I think the theory’s wishful thinking. Because I love diving ancient and abandoned ships, I’ve learned a lot about history. And one thing that unites human beings, no matter where they live, is their ability to take a historical fact and discard it for a story that sounds ever so much better.
The war sounds so much better than a ship graveyard, put here to store abandoned ships until they’re needed—a kind of junkyard in space.
I’ve stopped arguing that point of view, though. I figure time will tell us what this place actually is.
I can’t see Orlando’s face through his hood. He has turned away from me.
I wish the new suits had one more feature. I wish we could monitor each other’s physical reactions in real time. We send that information back to the Sove as we dive, but we don’t give it to each other.
I didn’t help with the design of the new suits, and that was a mistake. Yash designed them to handle the constantly changing energy waves we identified inside the Boneyard. The waves come from all the anacapa drives inside the Boneyard and, Yash thinks, from the Boneyard’s anacapa drives as well. Each drive has a different signature, and malfunctioning drives have even stranger signatures.
We hit the waves as we move across the emptiness from one ship to another, sometimes one wave in the short distance, and sometimes three dozen waves.
Orlando’s hand remains tightly wrapped around the line.
“Yeah,” he says softly, in answer to my question. “I do hear that.
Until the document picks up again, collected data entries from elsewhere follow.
(** A string as the sequence of its UTF-16 code units. *)
Definition ustring := list N.

(** The text of a literal whose code units lie below U+0100. *)
Definition units (s : string) : ustring :=
  map N_of_ascii (list_ascii_of_string s).

(** The code units of [search] stand at the beginning of [s]. *)
Fixpoint startsWith (s search : ustring) : bool :=
  match search, s with
  | [], _ => true
  | _ :: _, [] => false
  | a :: search', b :: s' => N.eqb a b && startsWith s' search'
  end.

(** [s.includes(search)]: the code units of [search] occur in [s] at
    some position. *)
Fixpoint includes (s search : ustring) : bool :=
  startsWith s search
  || match s with
     | [] => false
     | _ :: s' => includes s' search
     end.

Definition latin1 (u : N) : Prop := (u < 256)%N.

(** What [toLowerCase] does to a code unit of a text that has code
    units below U+0100 only: A-Z and the capitals U+00C0..U+00DE (the
    multiplication sign U+00D7 apart) move up by 32. *)
Definition lowerLatin1 (u : N) : N :=
  if ((65 <=? u) && (u <=? 90) || (192 <=? u) && (u <=? 222) && negb (u =? 215))%N
  then (u + 32)%N
  else u.
Lemma normalize_returns (raw : valuation_service.value) (years : Z) :
  series_within_float_range raw ->
  exists series,
    _normalize_growth_series raw years = Return series /\
    ((1 <= years)%Z -> length series = Z.to_nat years).
Proof.
  intros Hraw. unfold _normalize_growth_series.
  destruct (is_number raw) eqn:Hnum.
  - rewrite to_float_number
      by (exact Hnum || (destruct raw; try discriminate; exact Hraw)).
    cbn [mbind result_bind bind mret result_ret].
    eexists. split; [reflexivity |]. intros Hy.
    unfold replicate_int. rewrite repeat_length. lia.
  - assert (Hdefault : exists series,
              (mret (replicate_int 0 (Z.max years 1)) : result (list Q)) =
                Return series /\
              ((1 <= years)%Z -> length series = Z.to_nat years)).
    { eexists. split; [reflexivity |]. intros Hy.
      unfold replicate_int. rewrite repeat_length. lia. }
    destruct raw as [| b | n | x | s | [| v items] | items]; try exact Hdefault.
    rewrite clean_loop_coerce by exact Hraw.
    cbn [mbind result_bind bind app].
    destruct (last (map coerce (v :: items))) as [final |] eqn:Hlast;
      [| now destruct (clean_never_empty v items)].
    rewrite (pad_loop_repeat _ _ final Hlast).
    cbn [mbind result_bind bind mret result_ret].
    eexists. split; [reflexivity |]. intros Hy.
    rewrite slice_to_nonneg by lia.
    rewrite length_take, length_app, length_map, repeat_length. lia.
Qed.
I can’t tell where it’s coming from.”
Elaine has stopped a few meters from us.
“Are we diving or not?” she asks.
That annoyed question went across the open channel, which means Yash heard it.
“Is there a hold-up?” she asks again. “Besides Boss?”
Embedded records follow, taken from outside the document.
(** ** The moderation client, when it approves *)

(** X17.  [analyzeProposal] hands on what the service answered and adds no
    approval of its own: an answer with a non-empty text that parses is
    returned as it is, and a returned verdict that approves is always the
    parsed text of such an answer. *)
Theorem analyzeProposal_approval_origin prompt gen parse title content r :
  (forall text,
     gen (Request.mk MODEL (prompt title content)) = Return (Response.mk (Some text)) ->
     text <> [] -> parse text = Return r ->
     analyzeProposal prompt gen parse title content = Return r) /\
  (analyzeProposal prompt gen parse title content = Return r ->
   AIAnalysisResult.isAppropriate r = true ->
   exists text,
     gen (Request.mk MODEL (prompt title content)) = Return (Response.mk (Some text)) /\
     text <> [] /\ parse text = Return r).
Proof.
  unfold analyzeProposal, try_catch, bind. split.
  - intros text Hg Ht Hp. rewrite Hg. simpl.
    apply truthy_nonempty in Ht. rewrite Ht. simpl. now rewrite Hp.
  - destruct (gen _) as [[[text|]]|e]; simpl.
    + destruct (truthy text) eqn:Ht; simpl.
      * destruct (parse text) as [r'|e] eqn:Hp.
        -- intros E _. injection E as <-. exists text.
           repeat split; [now apply truthy_nonempty | exact Hp].
        -- intros E Ha. injection E as <-. discriminate Ha.
      * intros E Ha. injection E as <-. discriminate Ha.
    + intros E Ha. injection E as <-. discriminate Ha.
    + intros E Ha. injection E as <-. discriminate Ha.
Qed.

Lemma analyzeProposal_approval_origin_witness :
  analyzeProposal (fun t c => t ++ c)
    (fun _ => Return (Response.mk (Some (js "{...}"))))
    (fun _ => Return verdict_ok) (js "T") (js "C") = Return verdict_ok.
Proof.
  apply (proj1 (analyzeProposal_approval_origin (fun t c => t ++ c)
                  (fun _ => Return (Response.mk (Some (js "{...}"))))
                  (fun _ => Return verdict_ok) (js "T") (js "C") verdict_ok)
           (js "{...}")).
  - reflexivity.
  - discriminate.
  - reflexivity.
Defined.

(** ** More on the tags *)

Lemma tokens_of_shaped s l : tokens_of s l -> Forall tag_shaped l.
Proof.
  induction 1 as [|c s l Hns Hs IH|c body rest l Hc Hne Hb Hr Hs IH].
  - constructor.
  - exact IH.
  - constructor; [|exact IH]. exists c, body. repeat split; assumption.
Qed.

Lemma all_tokens_shaped ps : Forall tag_shaped (all_tokens ps).
Proof.
  unfold all_tokens. induction ps as [|p r IH]; simpl; [constructor|].
  apply Forall_app. split; [|exact IH].
  apply (tokens_of_shaped (Proposal.content p)). apply match_all_tokens.
Qed.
I decide to come clean. “We’ve got a strange energy signature.”
“I’m not reading anything from your suits,” Yash says.
I sigh silently. We’re now getting to the thing she hates—the musicality of the Boneyard itself.
“I can hear it,” I say.
“Me, too,” Orlando says. He doesn’t have to. I hope he’s not protecting me.
Even though Yash represents the Fleet on these dives, I’m in charge of them. I still run the Lost Souls Corporation, even if I’ve delegated many of my duties to Ilona Blake.
I never go on dives where someone else is in charge.
“Well,” Yash says, “whatever you ‘hear’ isn’t important. Examining that ship ahead of you is.”
She’s right. We are salvaging ships from the Boneyard, and it takes a lot of work. We’ve taken seventeen Dignity Vessels so far, but not all of them work as well as we want them to. We’ve ended up using six of them for parts.
Orlando turns toward me, remembering, maybe at this late date, that I’m the one who gives the final orders here.
I nod, then sigh.
“She’s right,” I say. “We’re on the clock. Let’s keep moving forward.”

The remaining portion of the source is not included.